» WORK INSTRUCTION
Of the lines listed below, return exactly those that run from the line containing "(* ===== verification/RunnerProofs.v ===== *)" through the line containing "Definition sim_missing : ContainerObservation", both included.

(Stored items)

%%

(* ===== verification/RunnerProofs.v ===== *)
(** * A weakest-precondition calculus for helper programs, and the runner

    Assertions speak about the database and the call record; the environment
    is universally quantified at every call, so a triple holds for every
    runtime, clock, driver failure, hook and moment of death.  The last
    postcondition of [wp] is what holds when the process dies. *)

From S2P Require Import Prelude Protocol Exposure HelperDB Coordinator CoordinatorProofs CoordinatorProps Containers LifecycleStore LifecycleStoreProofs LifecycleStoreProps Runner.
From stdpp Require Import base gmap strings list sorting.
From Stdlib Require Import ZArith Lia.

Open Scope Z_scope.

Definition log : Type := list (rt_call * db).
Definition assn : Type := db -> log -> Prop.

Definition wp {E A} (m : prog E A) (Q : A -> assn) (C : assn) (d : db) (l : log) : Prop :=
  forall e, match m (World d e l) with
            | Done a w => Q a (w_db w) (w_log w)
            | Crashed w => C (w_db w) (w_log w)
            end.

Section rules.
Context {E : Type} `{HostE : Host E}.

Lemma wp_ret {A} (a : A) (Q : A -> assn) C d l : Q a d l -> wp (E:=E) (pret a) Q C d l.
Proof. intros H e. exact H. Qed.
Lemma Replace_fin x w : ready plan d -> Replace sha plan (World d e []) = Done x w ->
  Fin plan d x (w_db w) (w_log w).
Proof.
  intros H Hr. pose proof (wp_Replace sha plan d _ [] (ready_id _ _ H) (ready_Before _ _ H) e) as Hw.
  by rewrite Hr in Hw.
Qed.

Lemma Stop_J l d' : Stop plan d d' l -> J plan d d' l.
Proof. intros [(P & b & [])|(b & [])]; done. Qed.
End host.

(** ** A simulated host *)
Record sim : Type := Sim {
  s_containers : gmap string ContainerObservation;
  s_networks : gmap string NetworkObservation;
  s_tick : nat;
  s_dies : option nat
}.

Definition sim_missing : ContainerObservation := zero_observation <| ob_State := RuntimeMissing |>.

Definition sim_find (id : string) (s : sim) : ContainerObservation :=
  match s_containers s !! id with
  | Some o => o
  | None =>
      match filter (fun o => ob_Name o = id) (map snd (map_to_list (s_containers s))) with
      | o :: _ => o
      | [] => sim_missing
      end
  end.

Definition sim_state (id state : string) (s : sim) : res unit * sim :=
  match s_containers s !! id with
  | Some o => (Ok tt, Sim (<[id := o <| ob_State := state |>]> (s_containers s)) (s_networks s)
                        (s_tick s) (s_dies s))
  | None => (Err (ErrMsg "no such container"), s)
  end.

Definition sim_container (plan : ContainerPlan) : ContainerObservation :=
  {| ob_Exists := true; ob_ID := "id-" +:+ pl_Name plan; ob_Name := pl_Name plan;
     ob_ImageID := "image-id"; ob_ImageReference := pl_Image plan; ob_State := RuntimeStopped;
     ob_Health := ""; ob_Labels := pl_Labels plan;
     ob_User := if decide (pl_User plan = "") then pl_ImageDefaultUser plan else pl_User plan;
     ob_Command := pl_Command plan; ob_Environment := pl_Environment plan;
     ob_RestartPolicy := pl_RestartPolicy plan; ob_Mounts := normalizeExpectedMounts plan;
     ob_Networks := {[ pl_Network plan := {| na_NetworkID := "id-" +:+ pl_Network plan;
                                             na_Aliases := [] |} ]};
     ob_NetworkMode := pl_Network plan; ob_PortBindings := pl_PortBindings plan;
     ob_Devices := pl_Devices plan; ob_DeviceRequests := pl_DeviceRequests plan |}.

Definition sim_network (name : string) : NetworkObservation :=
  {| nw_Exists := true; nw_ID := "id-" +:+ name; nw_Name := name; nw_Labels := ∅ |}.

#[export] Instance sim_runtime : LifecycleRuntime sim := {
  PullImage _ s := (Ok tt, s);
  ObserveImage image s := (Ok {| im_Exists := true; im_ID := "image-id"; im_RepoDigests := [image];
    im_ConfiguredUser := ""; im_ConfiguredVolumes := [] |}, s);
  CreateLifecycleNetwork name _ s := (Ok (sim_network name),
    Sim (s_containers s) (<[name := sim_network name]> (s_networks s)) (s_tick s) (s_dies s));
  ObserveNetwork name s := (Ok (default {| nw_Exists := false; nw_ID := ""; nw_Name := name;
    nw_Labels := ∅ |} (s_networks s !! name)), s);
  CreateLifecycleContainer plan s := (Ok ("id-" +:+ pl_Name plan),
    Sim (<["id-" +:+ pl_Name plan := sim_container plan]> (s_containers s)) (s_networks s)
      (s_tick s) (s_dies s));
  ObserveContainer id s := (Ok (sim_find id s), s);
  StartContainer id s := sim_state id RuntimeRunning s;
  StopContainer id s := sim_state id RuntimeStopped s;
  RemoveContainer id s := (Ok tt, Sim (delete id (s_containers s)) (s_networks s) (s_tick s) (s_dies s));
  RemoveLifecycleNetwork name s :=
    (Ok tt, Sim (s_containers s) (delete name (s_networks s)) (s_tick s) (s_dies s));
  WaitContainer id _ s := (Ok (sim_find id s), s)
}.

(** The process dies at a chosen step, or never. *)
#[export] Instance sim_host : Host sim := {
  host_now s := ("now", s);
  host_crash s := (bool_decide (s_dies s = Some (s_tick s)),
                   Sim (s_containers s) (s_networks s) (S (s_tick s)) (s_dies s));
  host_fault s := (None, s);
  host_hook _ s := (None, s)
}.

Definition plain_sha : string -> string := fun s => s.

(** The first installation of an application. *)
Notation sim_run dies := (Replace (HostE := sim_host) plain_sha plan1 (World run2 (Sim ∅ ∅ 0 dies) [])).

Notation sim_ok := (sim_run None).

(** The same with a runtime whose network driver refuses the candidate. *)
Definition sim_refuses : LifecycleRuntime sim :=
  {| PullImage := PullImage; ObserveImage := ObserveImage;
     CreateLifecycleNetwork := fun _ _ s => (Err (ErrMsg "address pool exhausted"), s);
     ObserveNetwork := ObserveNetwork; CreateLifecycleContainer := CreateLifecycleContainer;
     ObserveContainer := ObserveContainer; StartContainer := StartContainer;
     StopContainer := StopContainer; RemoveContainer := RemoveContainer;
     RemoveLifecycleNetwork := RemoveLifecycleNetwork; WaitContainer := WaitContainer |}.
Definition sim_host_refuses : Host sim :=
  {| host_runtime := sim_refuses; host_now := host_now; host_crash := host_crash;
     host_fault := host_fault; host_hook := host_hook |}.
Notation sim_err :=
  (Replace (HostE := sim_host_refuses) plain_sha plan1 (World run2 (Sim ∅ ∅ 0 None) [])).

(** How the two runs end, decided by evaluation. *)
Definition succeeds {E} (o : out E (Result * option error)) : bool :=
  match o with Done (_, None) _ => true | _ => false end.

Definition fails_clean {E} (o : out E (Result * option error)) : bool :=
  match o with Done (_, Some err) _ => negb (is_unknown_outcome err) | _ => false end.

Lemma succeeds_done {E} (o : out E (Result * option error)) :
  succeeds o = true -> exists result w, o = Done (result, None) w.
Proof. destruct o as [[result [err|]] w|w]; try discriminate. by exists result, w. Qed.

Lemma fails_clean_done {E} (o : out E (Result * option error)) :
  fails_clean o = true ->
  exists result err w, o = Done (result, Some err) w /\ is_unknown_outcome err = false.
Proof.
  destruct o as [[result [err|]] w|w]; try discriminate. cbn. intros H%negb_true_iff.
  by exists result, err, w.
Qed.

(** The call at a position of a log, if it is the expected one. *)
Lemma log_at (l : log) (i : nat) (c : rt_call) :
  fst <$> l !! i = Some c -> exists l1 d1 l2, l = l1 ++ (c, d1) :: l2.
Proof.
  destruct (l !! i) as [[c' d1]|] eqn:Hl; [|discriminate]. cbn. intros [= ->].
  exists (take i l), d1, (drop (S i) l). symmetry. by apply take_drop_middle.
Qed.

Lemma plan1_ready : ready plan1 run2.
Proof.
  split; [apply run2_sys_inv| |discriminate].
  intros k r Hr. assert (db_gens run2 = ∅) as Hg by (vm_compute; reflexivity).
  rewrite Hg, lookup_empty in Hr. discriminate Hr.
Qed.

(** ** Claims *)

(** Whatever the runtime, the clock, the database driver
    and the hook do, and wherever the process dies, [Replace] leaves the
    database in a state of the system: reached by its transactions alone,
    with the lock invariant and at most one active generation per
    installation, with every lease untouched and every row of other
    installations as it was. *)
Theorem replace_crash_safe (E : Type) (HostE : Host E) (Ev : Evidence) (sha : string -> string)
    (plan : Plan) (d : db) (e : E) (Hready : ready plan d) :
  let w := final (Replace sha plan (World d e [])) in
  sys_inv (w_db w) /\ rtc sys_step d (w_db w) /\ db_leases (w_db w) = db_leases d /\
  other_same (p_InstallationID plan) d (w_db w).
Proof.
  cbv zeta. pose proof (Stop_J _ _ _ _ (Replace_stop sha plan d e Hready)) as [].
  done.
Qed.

%%
%%

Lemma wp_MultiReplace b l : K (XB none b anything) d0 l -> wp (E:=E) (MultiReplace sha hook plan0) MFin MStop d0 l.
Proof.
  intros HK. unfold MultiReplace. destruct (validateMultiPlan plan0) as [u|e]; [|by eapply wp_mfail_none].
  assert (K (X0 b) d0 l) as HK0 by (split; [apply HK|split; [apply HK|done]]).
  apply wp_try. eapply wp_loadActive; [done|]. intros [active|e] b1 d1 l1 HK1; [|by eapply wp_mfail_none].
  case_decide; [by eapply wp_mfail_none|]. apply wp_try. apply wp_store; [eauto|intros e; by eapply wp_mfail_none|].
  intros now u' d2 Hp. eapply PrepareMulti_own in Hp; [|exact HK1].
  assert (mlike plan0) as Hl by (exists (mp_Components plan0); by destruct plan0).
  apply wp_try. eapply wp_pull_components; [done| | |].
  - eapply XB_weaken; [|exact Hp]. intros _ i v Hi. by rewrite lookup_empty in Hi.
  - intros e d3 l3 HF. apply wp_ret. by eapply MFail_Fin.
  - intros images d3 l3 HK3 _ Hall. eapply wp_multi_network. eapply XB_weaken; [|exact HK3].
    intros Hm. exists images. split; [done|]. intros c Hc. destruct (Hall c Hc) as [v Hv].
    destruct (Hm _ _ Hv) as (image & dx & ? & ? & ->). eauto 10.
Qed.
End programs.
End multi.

%%

» YOUR RESPONSE
(* ===== verification/RunnerProofs.v ===== *)
(** * A weakest-precondition calculus for helper programs, and the runner

    Assertions speak about the database and the call record; the environment
    is universally quantified at every call, so a triple holds for every
    runtime, clock, driver failure, hook and moment of death.  The last
    postcondition of [wp] is what holds when the process dies. *)

From S2P Require Import Prelude Protocol Exposure HelperDB Coordinator CoordinatorProofs CoordinatorProps Containers LifecycleStore LifecycleStoreProofs LifecycleStoreProps Runner.
From stdpp Require Import base gmap strings list sorting.
From Stdlib Require Import ZArith Lia.

Open Scope Z_scope.

Definition log : Type := list (rt_call * db).
Definition assn : Type := db -> log -> Prop.

Definition wp {E A} (m : prog E A) (Q : A -> assn) (C : assn) (d : db) (l : log) : Prop :=
  forall e, match m (World d e l) with
            | Done a w => Q a (w_db w) (w_log w)
            | Crashed w => C (w_db w) (w_log w)
            end.

Section rules.
Context {E : Type} `{HostE : Host E}.

Lemma wp_ret {A} (a : A) (Q : A -> assn) C d l : Q a d l -> wp (E:=E) (pret a) Q C d l.
Proof. intros H e. exact H. Qed.
Lemma Replace_fin x w : ready plan d -> Replace sha plan (World d e []) = Done x w ->
  Fin plan d x (w_db w) (w_log w).
Proof.
  intros H Hr. pose proof (wp_Replace sha plan d _ [] (ready_id _ _ H) (ready_Before _ _ H) e) as Hw.
  by rewrite Hr in Hw.
Qed.

Lemma Stop_J l d' : Stop plan d d' l -> J plan d d' l.
Proof. intros [(P & b & [])|(b & [])]; done. Qed.
End host.

(** ** A simulated host *)
Record sim : Type := Sim {
  s_containers : gmap string ContainerObservation;
  s_networks : gmap string NetworkObservation;
  s_tick : nat;
  s_dies : option nat
}.

Definition sim_missing : ContainerObservation := zero_observation <| ob_State := RuntimeMissing |>.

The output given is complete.